Theme

Theme: Thanksgiving for Past Victories
In this week’s lessons we see that prayer is not only to be offered to the Lord when we are in need of his help, but it is also to be offered in thanks for his goodness and faithfulness to us.
Scripture: Psalm 21:1-13
Yesterday we looked at the first of six blessings for which God was to be praised. Today we consider the next three.
2. Answered prayer (v. 2). The king had been praying for victory, of course. It was what was going on in the first half of Psalm 20. But here, in addition to thanking God for the victory itself, Psalm 21:2 also thanks God simply for answering prayer. Thus, the specific answer of granting victory becomes merely one example of the many answers God gives in response to his people’s earnest petitions.
3. Rich blessings associated with the crown (v. 3). The welcome of verse 3 must be the welcome David received upon returning from battle with Israel’s enemies, if the context is to be taken into account. But if it is, then, since the crown is mentioned in the parallel half of the couplet, the “rich blessings” would be those associated with the king’s rule over his kingdom. Our equivalent would be whatever blessings come to us as benefits of the work God has given us to do for him: good income from a good job, the appreciation of fellow workers, friends, and all other such things. Do we thank God for them?
4. Length of days (v. 4). That the king should thank God for length of days is not surprising. This is something anyone might pray for, and David did indeed have a long life. He lived to be seventy. The surprising thing is the phrase “for ever and ever.” How is a phrase like that to be understood? There are three possibilities.
First, it might be simple court hyperbole: “O king, live forever” (cf. Dan. 2:4). The problem with this explanation is that it is more suited to a pagan environment than to the court of a king of Israel. Also, the verse is not a wish that the king might live forever, however exaggerated that might be, but a statement that God has in fact granted him “length of days, for ever and ever.”
Second, it might be a reference to the watershed promise of 2 Samuel 7, in which God promised David that his house would last forever: “Your house and your kingdom will endure
forever before me; your throne will be established forever” (v. 16). In this case, the “length of days” would be fulfilled not merely in David’s long life but in the duration of his dynasty.
Third, it may be a reference to the Messiah. The promise of God to David in 2 Samuel 7 would itself bear this out, for even there the perpetuity of David’s throne is to be established ultimately, not by any mere man but by David’s divine descendant, Jesus Christ. But in addition, the twenty-first Psalm has other messianic elements. Like many of the psalms containing strong statements about the character or future victories of Israel’s king, this one contains statements that can only have their true fulfillment in the Messiah. Besides, there is this interesting fact. The Jewish Targum (the Chaldean paraphrase of the Old Testament) and Talmud render the word “king” in verse 1 by melek mashiach (“King Messiah”), which means that the Jews in an early period understood these words to be spoken of the Messiah. A change came in the Middle Ages as a result of a judgment by Rabbi Solomon Isaaci, known as Rashi (born 1040 A.D.). He endorsed the early view but suggested it be dropped, saying, “Our old doctors interpreted this psalm of King Messiah, but in order to meet the schismatics (that is, the Christians) it is better to understand it of David himself.”5
In my judgment, this is merely another case in which we find ideas in the psalms that go beyond any imagined contemporary context. Though they may not always have been recognized as such, they are prophetic of the one who was to come. The next psalm, Psalm 22, is entirely about him.
Study Questions:

What are the three blessings mentioned in today’s study?
In what ways can the phrase “for ever and ever” in verse 4 be understood? Which view is preferred, and why?

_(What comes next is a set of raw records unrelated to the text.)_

Lemma fork_positions_loop_spec items previous idx turns :
  stack_ok idx turns ->
  fork_positions_loop communication_from_str is_hook_prompt is_contextual_user_fragment previous idx items
    (turns.*1, fork_turns turns)
  = let turns := stack_loop fork_mark previous idx items turns in (turns.*1, fork_turns turns).
Proof.
  revert previous idx turns. induction items as [|item items IH]; intros previous idx turns Hok; [done|].
  cbn [fork_positions_loop stack_loop]. rewrite <- IH by by apply stack_ok_step. f_equal.
  unfold stack_step, fork_positions_step, push_if.
  destruct item as [|item|trigger_turn|trigger_turn| | | |num_turns| |]; cbn [fork_mark]; try done.
  - pose proof (fork_boundary_turn item) as Hb. destruct (real item || trigger item).
    + destruct Hb as [-> Hna]; [done|].
      replace (match item with AgentMessage _ => _ | _ => false end) with false by (destruct item; try done; by edestruct Hna).
      cbn. by rewrite fork_turns_app, fmap_app.
    + case_match; rewrite ?fork_turns_app, ?fmap_app, ?app_nil_r; done.
  - rewrite fork_turns_app, fmap_app. by destruct trigger_turn; cbn; rewrite ?app_nil_r.
  - rewrite fork_turns_app, fmap_app. by destruct trigger_turn; cbn; rewrite ?app_nil_r.
  - destruct (Nat.eqb_spec num_turns 0) as [->|Hn]; [by rewrite Nat.sub_0_r, firstn_all|].
    destruct (rollback_start turns.*1 num_turns) as [start|] eqn:Es.
    + by rewrite length_fmap, fmap_take, (fork_turns_rollback idx turns num_turns start).
    + assert (turns = []) as ->; [|done]. unfold rollback_start in Es. rewrite length_fmap in Es.
      destruct (Nat.ltb_spec (length turns) num_turns); [by destruct turns|].
      apply lookup_ge_None in Es. rewrite length_fmap in Es. destruct turns; [done|cbn in *; lia].
Qed.

(** The fork turns of a record are those of the instruction turns that its rollbacks leave. *)
Lemma fork_positions_spec items : fork_positions items = fork_turns (turn_stack fork_mark items).
Proof.
  unfold fork_turn_positions_in_rollout.
  change (@nil nat, @nil nat) with ((@nil (nat * bool)).*1, fork_turns []).
  rewrite fork_positions_loop_spec; [done|split; constructor].
Qed.

Lemma fork_turns_shift d turns : fork_turns (shift d turns) = (fun p => d + p) <$> fork_turns turns.
Proof. unfold fork_turns, shift. induction turns as [|[p []] turns IH]; cbn; by rewrite ?IH. Qed.

Lemma fork_turns_lookup turns k p :
  fork_turns turns !! k = Some p ->
  exists before after, turns = before ++ (p, true) :: after /\ fork_turns before = take k (fork_turns turns)
    /\ fork_turns ((p, true) :: after) = drop k (fork_turns turns).
Proof.
  intros H. assert (exists before after, turns = before ++ (p, true) :: after /\ length (fork_turns before) = k)
    as (before & after & -> & <-).
  { revert k H. induction turns as [|[q []] turns IH]; intros k H; [done| |].
    - destruct k as [|k]; [injection H as ->; by exists [], turns|].
      destruct (IH k H) as (before & after & -> & <-). by exists ((q, true) :: before), after.
    - destruct (IH k H) as (before & after & -> & <-). by exists ((q, false) :: before), after. }
  exists before, after. rewrite fork_turns_app, take_app_length, drop_app_length. done.
Qed.

Lemma fork_mark_rollback previous num_turns : fork_mark previous (ThreadRolledBack num_turns) = None.
Proof. done. Qed.

(** C31: a fork keeps what it says.  Read a record as a stack of turns ([turn_stack]): every
    instruction, of the user or of another agent, pushes a turn, and a rollback pops the last
    turns.  Keeping the last [n] turns gives the end of the record that starts at the [n]-th last
    fork turn on the stack (at the first, when there are fewer), and the fork turns of that part,
    read on its own, are exactly those: rollbacks in it never reach behind its start.  Cutting
    before the [n]-th user message gives a beginning of the record with exactly the first [n]
    user messages, on the stack whose turns are the user messages alone (which counts a
    rollback of another agent's turn as one of a user message:
    [agent_turn_rollback_hides_user_message]). *)
Theorem truncation_keeps_turns items n :
  let turns items := fork_turns (turn_stack fork_mark items) in
  let messages items := (turn_stack user_mark items).*1 in
  let kept := truncate_rollout_to_last_n_fork_turns communication_from_str is_hook_prompt is_contextual_user_fragment items n in
  let before := truncate_rollout_before_nth_user_message_from_start is_hook_prompt is_contextual_user_fragment items (Some n) in
  (if (n =? 0) || (turns items == []) then kept = []
   else exists keep_idx, turns items !! (length (turns items) - n) = Some keep_idx /\ kept = drop keep_idx items
     /\ (fun p => keep_idx + p) <$> turns kept = drop (length (turns items) - n) (turns items))
  /\ match messages items !! n with
     | Some cut_idx => before = take cut_idx items /\ messages before = take n (messages items)
     | None => before = items
     end.
Proof.
  cbv zeta. split.
  - unfold truncate_rollout_to_last_n_fork_turns. destruct (Nat.eqb_spec n 0) as [->|Hn]; [done|]. cbn [orb].
    assert (forall l : list nat, (if length l <? n then head l else l !! (length l - n)) = l !! (length l - n)) as Hidx.
    { intros l. destruct (Nat.ltb_spec (length l) n); [|done]. replace (length l - n) with 0 by lia. by destruct l. }
    rewrite Hidx, fork_positions_spec. set (turns := fork_turns (turn_stack fork_mark items)).
    case_bool_decide as Hnil; [by rewrite Hnil|]. destruct (turns !! (length turns - n)) as [keep_idx|] eqn:Ek.
    2: { apply lookup_ge_None in Ek. destruct turns; [done|cbn in *; lia]. }
    exists keep_idx. split; [done|]. split; [done|]. subst turns.
    destruct (fork_turns_lookup _ _ _ Ek) as (before & after & E & _ & <-).
    rewrite <- (turn_stack_drop fork_mark fork_mark_rollback items before keep_idx true after); [by rewrite fork_turns_shift| |done].
    intros item previous _. destruct item; cbn; try done. by repeat case_match.
  - unfold truncate_rollout_before_nth_user_message_from_start. rewrite user_positions_spec.
    destruct ((turn_stack user_mark items).*1 !! n) as [cut_idx|] eqn:E; [|done]. split; [done|].
    rewrite list_lookup_fmap in E.
    destruct (turn_stack user_mark items !! n) as [[p flag]|] eqn:El; [|done]. injection E as ->.
    pose proof (take_drop_middle _ _ _ El) as Hs. symmetry in Hs.
    destruct (turn_stack_cut user_mark (fun _ _ => eq_refl) _ _ _ _ _ Hs) as (_ & _ & _ & _ & -> & _).
    by rewrite fmap_take.
Qed.
End scans.

(** * Cutting after a turn *)

Lemma first_position_Some {A} (p : A -> bool) l i :
  first_position p l = Some i <->
  (exists x, l !! i = Some x /\ p x = true) /\ forall j x, j < i -> l !! j = Some x -> p x = false.
Proof.
  revert i. induction l as [|y l IH]; intros i; cbn.
  - split; [done|]. by intros [(x & ? & _) _].
  - destruct (p y) eqn:Ep.
    + split; [intros [= <-]; split; [by exists y|lia]|]. intros [_ H]. destruct i as [|i]; [done|].
      specialize (H 0 y (Nat.lt_0_succ i) eq_refl). congruence.
    + split.
      * intros (k & Hk & ->)%fmap_Some. apply IH in Hk as [Hx Hno]. split; [done|].
        intros [|j] x Hj Hl; [by injection Hl as <-|]. apply (Hno j); [lia|done].
      * intros [(x & Hx & Hp) Hno]. destruct i as [|i]; [injection Hx as <-; congruence|].
        apply fmap_Some. exists i. split; [|done]. apply IH. split; [by exists x|].
        intros j z Hj. apply (Hno (S j)). lia.
Qed.

Lemma first_position_None {A} (p : A -> bool) l : first_position p l = None -> forall j x, l !! j = Some x -> p x = false.
Proof.
  induction l as [|y l IH]; cbn; intros Hn j x Hj; [done|]. destruct (p y) eqn:Ep; [done|].
  apply fmap_None in Hn. destruct j; [by injection Hj as <-|]. by eapply IH.
Qed.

Application: What prayers has God answered for you recently? Have you remembered to offer up to him the praise and thanks that belong to him for his goodness?
5Cf. J. J. Stewart Perowne, Commentary on the Psalms, 2 vols. in 1 (Grand Rapids: Kregel, 1989), vol. 1, p. 232. Original edition 1878-1879. Also Arno C. Gaebelein, The Book of Psalms: A Devotional and Prophetic Commentary (Neptune, NJ: Loizeaux Brothers, 1965), p. 97.